▸ Problem statement
A line below contains "(** A visitor", and a later one contains "Definition child (path". Repeat both, with every line between them, exactly.

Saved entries
(* ===== verification/Inspect.v ===== *)
(** * Inspection and administration

    Models the rest of [crates/steadq-core/src/queue/inspect.rs]: the structural
    validation of active objects, which recovery and the integrity check rely
    on, the lookup of every state of a job, the listing and removal of dead
    letters, and the streaming of a leased payload.  Exports, which copy a file
    through the standard library, are left out.

    Listings read directories until they end, so they take fuel; [None] means
    it ran out. *)
From stdpp Require Import base numbers list option strings gmap.
From Stdlib Require Import Strings.Byte ZArith.
From S2P Require Import Prelude Math Names Format Cbor FsLinux FsRead FsDir StateMachine Ticket Layout Engine Logic Verified Queue Watermark Publish Resolve Consumer Quarantine.
Open Scope string_scope.
Open Scope list_scope.

(** A computation that may run out of fuel or fail. *)
Notation "'let!+' x ':=' m 'in' k" :=
  (io_bind m (fun r => match r with Some (Ok x) => k | Some (Err e) => Ret (Some (Err e)) | None => Ret None end))
  (at level 200, x name, m at level 100, k at level 200).
(** One that cannot run out of it. *)
Definition fueled {A : Type} (m : io A) : io (option A) := let! r := m in Ret (Some r).
Definition fuel_map_err {A E F : Type} (f : E -> F) (m : io (option (result A E))) : io (option (result A F)) :=
  let! r := m in Ret (option_map (map_err f) r).

Inductive ActivePathContext : Type :=
| CtxReady (shard : bytes)
| CtxLeased (boot_id bucket shard : bytes)
| CtxDelayed (bucket shard : bytes).

Definition raw_read_open_flags : Z := O_RDONLY + O_NOFOLLOW + O_CLOEXEC + O_NONBLOCK.

Section Inspect.
Context `{Sha256} {T : Texts}.

(** ** Opening objects *)

Definition open_regular_read (dir_fd : Z) (name : bytes) : io (result (Z * Stat) IoError) :=
  let not_regular := CustomError KInvalidData (bytes_text name +:+ ": not a regular file") in
  let!? fd := io_map_err (fun error => if os_error_in [ELOOP] error then not_regular else error)
    (openat dir_fd name raw_read_open_flags 0) in
  let!? stat := fstat fd in
  if negb (is_regular stat) then Ret (Err not_regular) else Ret (Ok (fd, stat)).

Definition regular_open_error (error : IoError) : Error :=
  if bool_decide (kind error = KInvalidData) then QueueCorrupt (io_text error) else Error_of_io error.

(** ** Validation of active objects *)

(** The bucket a name belongs in must be the one on its path. *)
Definition check_bucket (expected : option Z) (invalid what : string) (bucket : bytes) : result unit Error :=
  match expected with
  | None => Err (QueueCorrupt invalid)
  | Some expected_bucket =>
      let expected_bucket_str := bucket_hex expected_bucket in
      if negb (bool_decide (expected_bucket_str = bucket))
      then Err (QueueCorrupt (what +:+ " bucket mismatch: path " +:+ bytes_text bucket +:+ " != expected "
                                +:+ bytes_text expected_bucket_str))
      else Ok tt
  end.

(** The name under its path: the identity it carries and the shard on the path. *)
Definition check_active_name (q : Queue) (name : bytes) (ctx : ActivePathContext)
  : result (bytes * Z * bytes) Error :=
  let f := format (config q) in
  match ctx with
  | CtxReady shard =>
      let? p := map_err (fun _ => QueueCorrupt "invalid ready filename") (parse_ready name) in
      if negb (ReadyName_authenticate_tag p (fr_queue_id f) shard) then Err (QueueCorrupt "name tag mismatch")
      else Ok (cf_job_id (rn_common p), cf_maximum_attempts (rn_common p), shard)
  | CtxLeased boot_id bucket shard =>
      let? p := map_err (fun _ => QueueCorrupt "invalid leased filename") (parse_leased name) in
      if negb (LeasedName_authenticate_tag p (fr_queue_id f) boot_id bucket shard)
      then Err (QueueCorrupt "name tag mismatch")
      else
        let? _ := check_bucket (lease_bucket (ln_boottime_deadline_ns p) (fr_lease_bucket_width_ns f))
          "invalid lease bucket width" "leased" bucket in
        Ok (cf_job_id (ln_common p), cf_maximum_attempts (ln_common p), shard)
  | CtxDelayed bucket shard =>
      let? p := map_err (fun _ => QueueCorrupt "invalid delayed filename") (parse_delayed name) in
      if negb (DelayedName_authenticate_tag p (fr_queue_id f) bucket shard) then Err (QueueCorrupt "name tag mismatch")
      else
        let? _ := check_bucket (ceiling_bucket (dn_not_before_ns p) (fr_delayed_bucket_width_ns f))
          "invalid delayed bucket width" "delayed" bucket in
        Ok (cf_job_id (dn_common p), cf_maximum_attempts (dn_common p), shard)
  end.

(** The header against the name, and the shard of the job against its path. *)
Definition check_active_header (q : Queue) (header : FixedHeader) (identity : bytes * Z * bytes)
  : result FixedHeader Error :=
  let '(job_id, max_att, path_shard_str) := identity in
  if negb (bool_decide (fh_job_id header = job_id))
  then Err (QueueCorrupt "header job_id does not match filename")
  else if negb (fh_maximum_attempts header =? max_att)%Z
  then Err (QueueCorrupt "header maximum_attempts does not match filename")
  else
    let computed_shard := compute_shard (queue_id q) job_id (shard_count q) in
    match shard_from_hex path_shard_str with
    | None => Err (QueueCorrupt ("invalid shard hex: " +:+ bytes_text path_shard_str))
    | Some path_shard =>
        if negb (path_shard =? computed_shard)%Z
        then Err (QueueCorrupt ("shard mismatch: path " +:+ number_text path_shard +:+ " != computed "
                                  +:+ number_text computed_shard))
        else Ok header
    end.

(** From the central verifier on. *)
Definition validate_active_on_fd (q : Queue) (file_fd : Z) (name : bytes) (ctx : ActivePathContext)
  : io (result FixedHeader Error) :=
  let!? verified := io_map_err Error_from_verification (verify_envelope_on_fd file_fd) in
  let header := vj_header verified in
  if negb (payload_length_is_valid (fh_payload_length header) (fr_max_payload_length (format (config q))))
  then Ret (Err (QueueCorrupt ("payload length " +:+ number_text (fh_payload_length header)
         +:+ " exceeds queue limit " +:+ number_text (fr_max_payload_length (format (config q))))))
  else lift (let? identity := check_active_name q name ctx in check_active_header q header identity).
Definition validate_active_object (q : Queue) (dir_fd : Z) (name : bytes) (ctx : ActivePathContext)
  : io (result FixedHeader Error) :=
  let!? (file_fd, stat) := io_map_err regular_open_error (open_regular_read dir_fd name) in
  if negb (st_nlink stat =? 1)%Z
  then Ret (Err (QueueCorrupt (bytes_text name +:+ ": unexpected link count " +:+ number_text (st_nlink stat))))
  else validate_active_on_fd q file_fd name ctx.

(** ** Listings *)

Definition open_child_dir (parent : Z) (name : bytes) : io (result (option Z) Error) :=
  let! fd := open_directory parent name in
  Ret (match fd with
       | Ok fd => Ok (Some fd)
       | Err error =>
           if bool_decide (kind error = KNotFound) || os_error_in [ENOTDIR] error then Ok None
           else Err (Error_of_io error)
       end).

Definition names_in (fuel : nat) (dir : Z) : io (option (result (list bytes) Error)) :=
  let!+ entries := fuel_map_err Error_of_io (read_dir_entries fuel dir) in
  Ret (Some (Ok (omap as_ascii_str entries))).

(** A visitor of shard directories: the descriptor, the path and the name of
    the last level, and the results so far. *)
Definition Visit : Type := Z -> bytes -> bytes -> list Snapshot -> io (option (result (list Snapshot) Error)).
Definition child (path name : bytes) : bytes := path ++ lit "/" ++ name.

(** The loop over the children of one level. *)
Fixpoint walk_children (descend : Z -> bytes -> bytes -> list Snapshot -> io (option (result (list Snapshot) Error)))
    (parent : Z) (path : bytes) (names : list bytes) (out : list Snapshot)
  : io (option (result (list Snapshot) Error)) :=
  match names with
  | [] => Ret (Some (Ok out))
  | name :: names' =>
      let! opened := open_child_dir parent name in
      match opened with
      | Err error => Ret (Some (Err error))
      | Ok None => walk_children descend parent path names' out
      | Ok (Some child_fd) =>
          let!+ out := descend child_fd (child path name) name out in
          walk_children descend parent path names' out
      end
  end.
Fixpoint walk (fuel depth : nat) (shard : bytes) (visit : Visit) (parent : Z) (path last : bytes) (out : list Snapshot)
  : io (option (result (list Snapshot) Error)) :=
  match depth with
  | O =>
      let! opened := open_child_dir parent shard in
      match opened with
      | Err error => Ret (Some (Err error))
      | Ok None => Ret (Some (Ok out))
      | Ok (Some fd) => visit fd (child path shard) last out
      end
  | S depth' =>
      let!+ names := names_in fuel parent in
      walk_children (walk fuel depth' shard visit) parent path names out
  end.
Definition visit_shard_dirs (fuel : nat) (root : Z) (state : bytes) (depth : nat) (shard : bytes) (visit : Visit)
    (out : list Snapshot) : io (option (result (list Snapshot) Error)) :=
  let! opened := open_child_dir root state in
  match opened with
  | Err error => Ret (Some (Err error))
  | Ok (Some fd) => walk fuel depth shard visit fd state state out
  | Ok None => Ret (Some (Ok out))
  end.
Definition cursor_step {A : Type} (phase : string) (m : io (result A IoError)) : io (result A Error) :=
  io_map_err (fun error => IoFailure ("recovery cursor publication not committed at phase=" +:+ phase +:+ ": "
                                        +:+ io_text error)) m.
(** The encoded record as a fresh temporary file, renamed over the cursor. *)
Definition write_cursor (control_fd : Z) (temp_name data : bytes) : io (result unit Error) :=
  let!? temp_fd := cursor_step "TempCreate" (create_exclusive control_fd temp_name 384) in
  let clean failure := let! e := cleanup_cursor_temporary_file control_fd temp_name failure in Ret (Err e) in
  let! written := write_all_settled temp_fd data in
  match written with
  | Err error =>
      clean ("recovery cursor publication not committed at phase=TempWrite: " +:+ io_text error)
  | Ok _ =>
      let! synced := fsync temp_fd in
      match synced with
      | Err error => clean ("recovery cursor publication not committed at phase=TempFsync: " +:+ io_text error)
      | Ok _ =>
          let! r := replace_verified control_fd temp_name control_fd RECOVERY_CURSOR_FILE None in
          match r with
          | Ok _ => Ret (Ok tt)
          | Err failure =>
              if ReplaceFailure_is_outcome_unknown failure then Ret (Err (IoFailure (cursor_replace_failure failure)))
              else clean (cursor_replace_failure failure)
          end
      end
  end.
Definition cursor_record (q : Queue) : RecoveryCursorRecord :=
  mkRecoveryCursorRecord RECOVERY_CURSOR_SCHEMA RECOVERY_CURSOR_VERSION (hex_encode (queue_id q)) (recovery_cursor q).
Definition persist_recovery_cursor (q : Queue) : io (result unit Error) :=
  let!? data := lift (map_err (fun error => IoFailure ("recovery cursor encode: " +:+ error))
                        (cursor_to_vec (cursor_record q))) in
  if negb (cursor_record_bytes_fit (length data))
  then Ret (Err (InvalidInput "recovery cursor exceeds maximum encoded size"))
  else
    let!? control_fd := cursor_step "ControlOpen" (open_directory (root_fd (config q)) CONTROL_DIR) in
    let!? random := cursor_step "TempName" random_128bit in
    write_cursor control_fd (lit ".recovery-cursor." ++ hex_encode random ++ lit ".tmp") data.

End Persistence.

(** ** The retry ledger *)

#[global] Instance RecoveryPhase_eq_dec : EqDecision RecoveryPhase.
Proof. solve_decision. Defined.
#[global] Instance RecoveryHierarchyRetryKind_eq_dec : EqDecision RecoveryHierarchyRetryKind.
Proof. solve_decision. Defined.
#[global] Instance RecoveryHierarchyRetry_eq_dec : EqDecision RecoveryHierarchyRetry.
Proof. solve_decision. Defined.

Inductive RememberHierarchyRetry : Type := RememberExact | RememberOverflow | RememberInvalid.

(** [binary_search] in a sorted vector: where the key is, or where to insert it. *)
Fixpoint search_position {A : Type} (ltb : A -> A -> bool) (key : A) (l : list A) : nat :=
  match l with
  | [] => 0%nat
  | a :: l' => if ltb a key then S (search_position ltb key l') else 0%nat
  end.
Definition binary_search {A : Type} (ltb : A -> A -> bool) (key : A) (l : list A) : result nat nat :=
  let i := search_position ltb key l in
  match l !! i with
  | Some a => if ltb key a then Err i else Ok i
  | None => Err i
  end.
(** [Vec::insert] and [Vec::remove] at an index in range. *)
Definition vec_insert {A : Type} (i : nat) (a : A) (l : list A) : list A := take i l ++ a :: drop i l.
Definition vec_remove {A : Type} (i : nat) (l : list A) : list A := take i l ++ drop (S i) l.

(** [remember_hierarchy_retry] on the cursor. *)
Definition remember_retry (phase : RecoveryPhase) (kind : RecoveryHierarchyRetryKind) (components : list bytes)
    (c : RecoveryCursor) : RememberHierarchyRetry * RecoveryCursor :=
  if negb (forallb utf8_valid components) then (RememberInvalid, c)
  else
    let retry := mkRecoveryHierarchyRetry phase kind components in
    match binary_search retry_ltb retry (rk_hierarchy_retries c) with
    | Ok _ => (RememberExact, c)
    | Err index =>
        if (length (rk_hierarchy_retries c) <? MAX_RECOVERY_HIERARCHY_RETRIES)%nat
        then (RememberExact, set_hierarchy_retries (vec_insert index retry (rk_hierarchy_retries c)) c)
        else
          (RememberOverflow,
           match binary_search phase_ltb phase (rk_hierarchy_retry_overflow c) with
           | Err index => set_hierarchy_retry_overflow (vec_insert index phase (rk_hierarchy_retry_overflow c)) c
           | Ok _ => c
           end)
    end.
Definition remember_hierarchy_retry (phase : RecoveryPhase) (kind : RecoveryHierarchyRetryKind)
    (components : list bytes) : rop RememberHierarchyRetry :=
  let~ cursor := rqueue recovery_cursor in
  let~ _ := rcursor (fun c => (remember_retry phase kind components c).2) in
  rret (remember_retry phase kind components cursor).1.
(** Whether the pass may go on. *)
Definition remember_hierarchy_retry_or_block (phase : RecoveryPhase) (kind : RecoveryHierarchyRetryKind)
    (components : list bytes) (path : bytes) : rop bool :=
  let~ outcome := remember_hierarchy_retry phase kind components in
  match outcome with
  | RememberExact => rret true
  | RememberOverflow =>
      let~ _ := block_phase "hierarchy_retry_overflow" path
        "recovery hierarchy retry ledger is full; phase will be fully rescanned" in
      rret true
  | RememberInvalid =>
      let~ _ := block_phase "hierarchy_retry_invalid" path
        "recovery hierarchy retry path is not canonical UTF-8" in
      rret false
  end.

Definition clear_phase_cursor (phase : RecoveryPhase) : RecoveryCursor -> RecoveryCursor :=
  match phase with
  | ReapLeases => set_reap_leases None
  | PromoteDelayed => set_promote_delayed None
  | CleanupTemp => set_cleanup_temp None
  | CompactReceipts => set_compact_receipts None
  | DeleteReceipts => set_delete_receipts None
  end.
Definition next_hierarchy_retry (phase : RecoveryPhase) (c : RecoveryCursor) : option RecoveryHierarchyRetry :=
  let retries := filter (fun retry => phase_eqb (rr_phase retry) phase = true) (rk_hierarchy_retries c) in
  match retries with
  | [] => None
  | first :: _ =>
      match List.find (fun frontier => phase_eqb (rr_phase frontier) phase) (rk_hierarchy_retry_frontiers c) with
      | None => Some first
      | Some frontier => Some (default first (List.find (fun retry => retry_ltb frontier retry) retries))
      end
  end.
Definition prepare_hierarchy_retry_phase (phase : RecoveryPhase) : rop (option RecoveryHierarchyRetry) :=
  let~ cursor := rqueue recovery_cursor in
  let~ _ :=
    match binary_search phase_ltb phase (rk_hierarchy_retry_overflow cursor) with
    | Ok index =>
        rcursor (fun c => clear_phase_cursor phase
          (set_hierarchy_retry_overflow (vec_remove index (rk_hierarchy_retry_overflow c)) c))
    | Err _ => rret tt
    end in
  rqueue (fun q => next_hierarchy_retry phase (recovery_cursor q)).
Definition advance_hierarchy_retry_frontier (retry : RecoveryHierarchyRetry) (c : RecoveryCursor) : RecoveryCursor :=
  let frontiers := rk_hierarchy_retry_frontiers c in
  set_hierarchy_retry_frontiers
    (match binary_search (fun a b => phase_ltb (rr_phase a) (rr_phase b)) retry frontiers with
     | Ok index => <[index := retry]> frontiers
     | Err index => vec_insert index retry frontiers
     end) c.
Definition drop_frontier (phase : RecoveryPhase) (c : RecoveryCursor) : RecoveryCursor :=
  set_hierarchy_retry_frontiers
    (filter (fun frontier => phase_eqb (rr_phase frontier) phase = false) (rk_hierarchy_retry_frontiers c)) c.

Section Walk.
Context {T : Texts}.

(** The clock check of a retry: [true] when the pass must stop. *)
Definition retry_clock (deadline_mono : Z) : rop bool :=
  let~ exceeded := rcall (budget_time_exceeded deadline_mono) in
  match exceeded with
  | Ok true => let~ _ := rstats set_exhausted in rret true
  | Ok false => rret false
  | Err error =>
      let~ _ := block_phase "clock_monotonic" (lit "/")
        ("recovery retry budget clock unavailable: " +:+ io_text error) in
      let~ _ := rstats set_exhausted in
      rret true
  end.

(** How far the loop over the components of a retry came. *)
Inductive RetryDescent : Type :=
| DescentStop
| DescentFailed (error : IoError)
| DescentAbsent
| DescentOpened (current : option Z).
Fixpoint descend_components (phase_root_fd deadline_mono : Z) (components : list bytes) (current : option Z)
  : rop RetryDescent :=
  match components with
  | [] => rret (DescentOpened current)
  | component :: components' =>
      let~ stop := retry_clock deadline_mono in
      if stop : bool then rret DescentStop
      else
        let~ opened := rcall (open_directory (default phase_root_fd current) component) in
        match opened with
        | Ok directory => descend_components phase_root_fd deadline_mono components' (Some directory)
        | Err error => rret (if os_error_in [ENOENT] error then DescentAbsent else DescentFailed error)
        end
  end.
Definition retry_path (retry : RecoveryHierarchyRetry) : bytes := join_slash (map hex_encode (rr_components retry)).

▸ Worked solution
(** A visitor of shard directories: the descriptor, the path and the name of
    the last level, and the results so far. *)
Definition Visit : Type := Z -> bytes -> bytes -> list Snapshot -> io (option (result (list Snapshot) Error)).
Definition child (path name : bytes) : bytes := path ++ lit "/" ++ name.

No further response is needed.